Choosing key performance indicators (KPIs) that align with your financial objectives will help you meet them
“If you can’t measure it, you can’t improve it.”
This famous quote by Peter Drucker, who was described by Businessweek magazine as “the man who invented management,” is so effective because of its simplicity.
The success of your business will likely depend on many key performance indicators (KPIs). Loosely defined, a KPI is any quantifiable measure a company uses to gauge its success against established goals. Financial KPIs, for example, measure a company’s progress in generating revenue, containing costs, and maintaining profitability.
Knowing how to track and respond to these measures and set appropriate goals can be challenging. Thankfully, Drucker and his contemporaries have created a wealth of material to guide you.
Another challenge lies in interpreting all the research and conventional business advice concerning KPIs. There are many opinions about the number of metrics SMB owners should be tracking. A Google search will yield articles claiming 136, or 64; others narrow it down to 18. It seems that many business management theorists agree that the magic number is seven.
Key performance indicators
You should select which KPIs your business will monitor the same way you answered other difficult questions when starting your business: by simplifying your thinking around a few key points. What everyone else is measuring is far less important than your specific goals for the business, the financial realities of your industry and market, and how you define success.

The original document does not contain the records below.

(* ===== verification/Persistence.v ===== *)
(** * Persistence: [load_keys] and [save_keys]

    Models lines 96-123 of [src/Keyboard_binding.py].  [json] and the file
    system are not modelled: [load_keys] receives what [json.load] returned,
    as the items of the decoded object ([Some items]), or [None] when
    opening, reading or decoding failed or the top-level value has no
    [.items()]; all of these end in the bare [except] and [return False].
    [save_keys] is the object it writes, [{k: v[0] for k, v in
    self.keys.items()}], in iteration order. *)

From S2P Require Import Prelude PyDict Registry.

Module Persistence.
Import Registry.

(** The body of the loop of [load_keys], for one decoded pair.  The test
    [key != v] compares the five-slot list with a string: it is always
    true, so the target is always written ([JsonFiles] models the values
    that are not strings, for which it can be false). *)
Definition load_item (kv : string * string) : Py unit :=
  let '(k, v) := kv in
  key ← get_entry k;
  match key with
  | None => add_key k (Some v) true
  | Some _ => alter_entry (set_target v) k
  end.

Definition load_keys (data : option (list (string * string))) : Py bool :=
  match data with
  | None => mret false
  | Some items => for_ load_item items;; mret true
  end.

Definition save_keys (self : keyboard_binding) : list (string * string) :=
  (λ '(k, v), (k, target v)) <$> keys self.

(** What [load_item] does to the dict. *)
Definition load_step (d : PyDict.dict KeyEntry) (kv : string * string) : PyDict.dict KeyEntry :=
  let '(k, v) := kv in
  match PyDict.get d k with
  | None => PyDict.setitem k (fresh_entry (if decide (v = ""%string) then k else v) true) d
  | Some _ => PyDict.alter (set_target v) k d
  end.

(** ** Lemmas *)

Lemma load_item_run kv self :
  load_item kv self = (set_keys (load_step (keys self) kv) self, inr ()).
Proof.
  destruct kv as [k v]. unfold load_item, add_key. kb_run.
  by destruct (PyDict.get (keys self) k).
Qed.

Lemma load_keys_run items self :
  load_keys (Some items) self =
    (set_keys (foldl load_step (keys self) items) self, inr true).
Proof.
  unfold load_keys. rewrite (bind_ok _ _ _ (set_keys (foldl load_step (keys self) items) self) ()).
  { done. }
  revert self. induction items as [|kv items IH]; intros self; simpl; [by destruct self|].
  rewrite (bind_ok _ _ _ _ _ (load_item_run kv self)), IH. done.
Qed.

Lemma get_save_keys self k :
  PyDict.get (save_keys self) k = target <$> PyDict.get (keys self) k.
Proof.
  unfold save_keys. induction (keys self) as [|[k1 v1] d IH]; simpl; [done|].
  by case_decide.
Qed.

Lemma keys_save_keys self : PyDict.keys (save_keys self) = PyDict.keys (keys self).
Proof. unfold save_keys. induction (keys self) as [|[k1 v1] d IH]; simpl; by f_equal. Qed.

Lemma load_step_merge d kv :
  load_step d kv =
    PyDict.merge_step (λ k v, fresh_entry (if decide (v = ""%string) then k else v) true)
      set_target d kv.
Proof. by destruct kv. Qed.

Lemma get_foldl_load_step (items : PyDict.dict string) d k :
  NoDup (PyDict.keys items) →
  PyDict.get (foldl load_step d items) k =
    match PyDict.get items k with
    | Some v => Some (match PyDict.get d k with
                      | Some e => set_target v e
                      | None => fresh_entry (if decide (v = ""%string) then k else v) true
                      end)
    | None => PyDict.get d k
    end.
Proof.
  intros Hnd. rewrite (foldl_ext _ _ _ _ load_step_merge).
  by rewrite PyDict.get_foldl_merge.
Qed.

Lemma keys_foldl_load_step (items : PyDict.dict string) d :
  NoDup (PyDict.keys items) →
  PyDict.keys (foldl load_step d items) =
    PyDict.keys d ++ filter (λ k, k ∉ PyDict.keys d) (PyDict.keys items).
Proof.
  intros Hnd. rewrite (foldl_ext _ _ _ _ load_step_merge).
  by rewrite PyDict.keys_foldl_merge.
Qed.

(** Loading keeps the registry invariant: a new key gets a fresh,
    unlatched entry; a known key only gets a new target. *)
Lemma load_step_inv d kv : dict_inv d → dict_inv (load_step d kv).
Proof. destruct kv as [k v]. simpl. destruct (PyDict.get d k); eauto with kb. Qed.

Lemma load_keys_inv data self : kb_inv self → kb_inv (load_keys data self).1.
Proof.
  destruct data as [items|]; [|done]. rewrite load_keys_run. unfold kb_inv. simpl.
  revert self. induction items as [|kv items IH]; intros self Hinv; simpl; [done|].
  apply (IH (set_keys (load_step (keys self) kv) self)). by apply load_step_inv.
Qed.

Lemma load_keys_title data self : APP_TITLE (load_keys data self).1 = APP_TITLE self.
Proof. destruct data; [by rewrite load_keys_run|done]. Qed.

(** C20. [load_keys] on a decoded object merges it into the registry: a
    registered key gets the new target and keeps its callbacks, toggle and
    state; an unregistered key is added at the end, in the order of the
    file, with default state, toggle on and no callbacks (and, since an
    empty string is falsy for [add_key], an empty target becomes the key
    itself); keys absent from the file are untouched; the result is
    [True].  A read or decode failure returns [False] and changes
    nothing. *)
Theorem load_keys_merge self items :
  load_keys None self = (self, inr false) ∧
  (NoDup (PyDict.keys items) →
   let self' := (load_keys (Some items) self).1 in
   (load_keys (Some items) self).2 = inr true ∧ APP_TITLE self' = APP_TITLE self ∧
   PyDict.keys (keys self') =
     PyDict.keys (keys self) ++ filter (λ k, k ∉ PyDict.keys (keys self)) (PyDict.keys items) ∧
   ∀ k, PyDict.get (keys self') k =
     match PyDict.get items k with
     | Some v => Some (match PyDict.get (keys self) k with
                       | Some e => set_target v e
                       | None => fresh_entry (if decide (v = ""%string) then k else v) true
                       end)
     | None => PyDict.get (keys self) k
     end).
Proof.
  split; [done|]. intros Hnd. rewrite load_keys_run. simpl.
  split_and!; [done|done|by apply keys_foldl_load_step|].
  intros k. by apply get_foldl_load_step.
Qed.

Lemma filter_not_in_keys (ks : list string) : filter (λ k, k ∉ ks) ks = [].
Proof.
  rewrite (list_filter_ext_in _ (λ _, False)); [|naive_solver].
  induction ks as [|a ks IH]; [done|]. rewrite filter_cons_False; [exact IH|tauto].
Qed.

(** C22. Round trip: writing the key-to-target map and loading it back
    into the same object changes nothing and reports success. *)
Theorem save_load_roundtrip self :
  PyDict.wf (keys self) → load_keys (Some (save_keys self)) self = (self, inr true).
Proof.
  intros Hwf. rewrite load_keys_run. destruct self as [t d]. unfold set_keys. simpl in *.
  do 3 f_equal. assert (NoDup (PyDict.keys (save_keys (mkKB t d)))) as Hnd
    by (rewrite keys_save_keys; done).
  apply PyDict.dict_eq_ext.
  - unfold PyDict.wf. rewrite keys_foldl_load_step by done.
    rewrite keys_save_keys. simpl. by rewrite filter_not_in_keys, app_nil_r.
  - rewrite keys_foldl_load_step by done. rewrite keys_save_keys. simpl.
    by rewrite filter_not_in_keys, app_nil_r.
  - intros k. rewrite get_foldl_load_step, get_save_keys by done. simpl.
    destruct (PyDict.get d k) as [[]|]; done.
Qed.

(** C24. Loading a saved map into another object restores the saved
    target of every saved key, except an empty target on a key the other
    object does not have ([add_key] treats [""] as "no remap"). *)
Theorem save_load_targets self s0 k e :
  PyDict.wf (keys self) → PyDict.get (keys self) k = Some e →
  target e ≠ ""%string ∨ k ∈ PyDict.keys (keys s0) →
  target <$> PyDict.get (keys (load_keys (Some (save_keys self)) s0).1) k = Some (target e).
Proof.
  intros Hwf He Hcase. rewrite load_keys_run. simpl.
  rewrite get_foldl_load_step by (by rewrite keys_save_keys).
  rewrite get_save_keys, He. simpl.
  destruct (PyDict.get (keys s0) k) as [e0|] eqn:E0; [by destruct e0|].
  destruct Hcase as [Hne|Hin]; [by rewrite decide_False|].
  apply PyDict.get_elem_of_keys in Hin. rewrite E0 in Hin. by destruct Hin.
Qed.

End Persistence.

Like the rules governing compliance, the guidelines for setting appropriate KPIs depend on the type of business you conduct, and the industry in which you operate.
For example, if you run an online-only business, you will need to track the conversion rate of visitors to your website rather than shrinkage or sales per square foot. If you lead a consulting business, KPIs concerning product inventory will be irrelevant, but you will need to track costs associated with associate productivity, such as software.
As your business grows, you will need to reevaluate what you are measuring and how those metrics are helping to guide your business strategy and adjust your KPIs accordingly.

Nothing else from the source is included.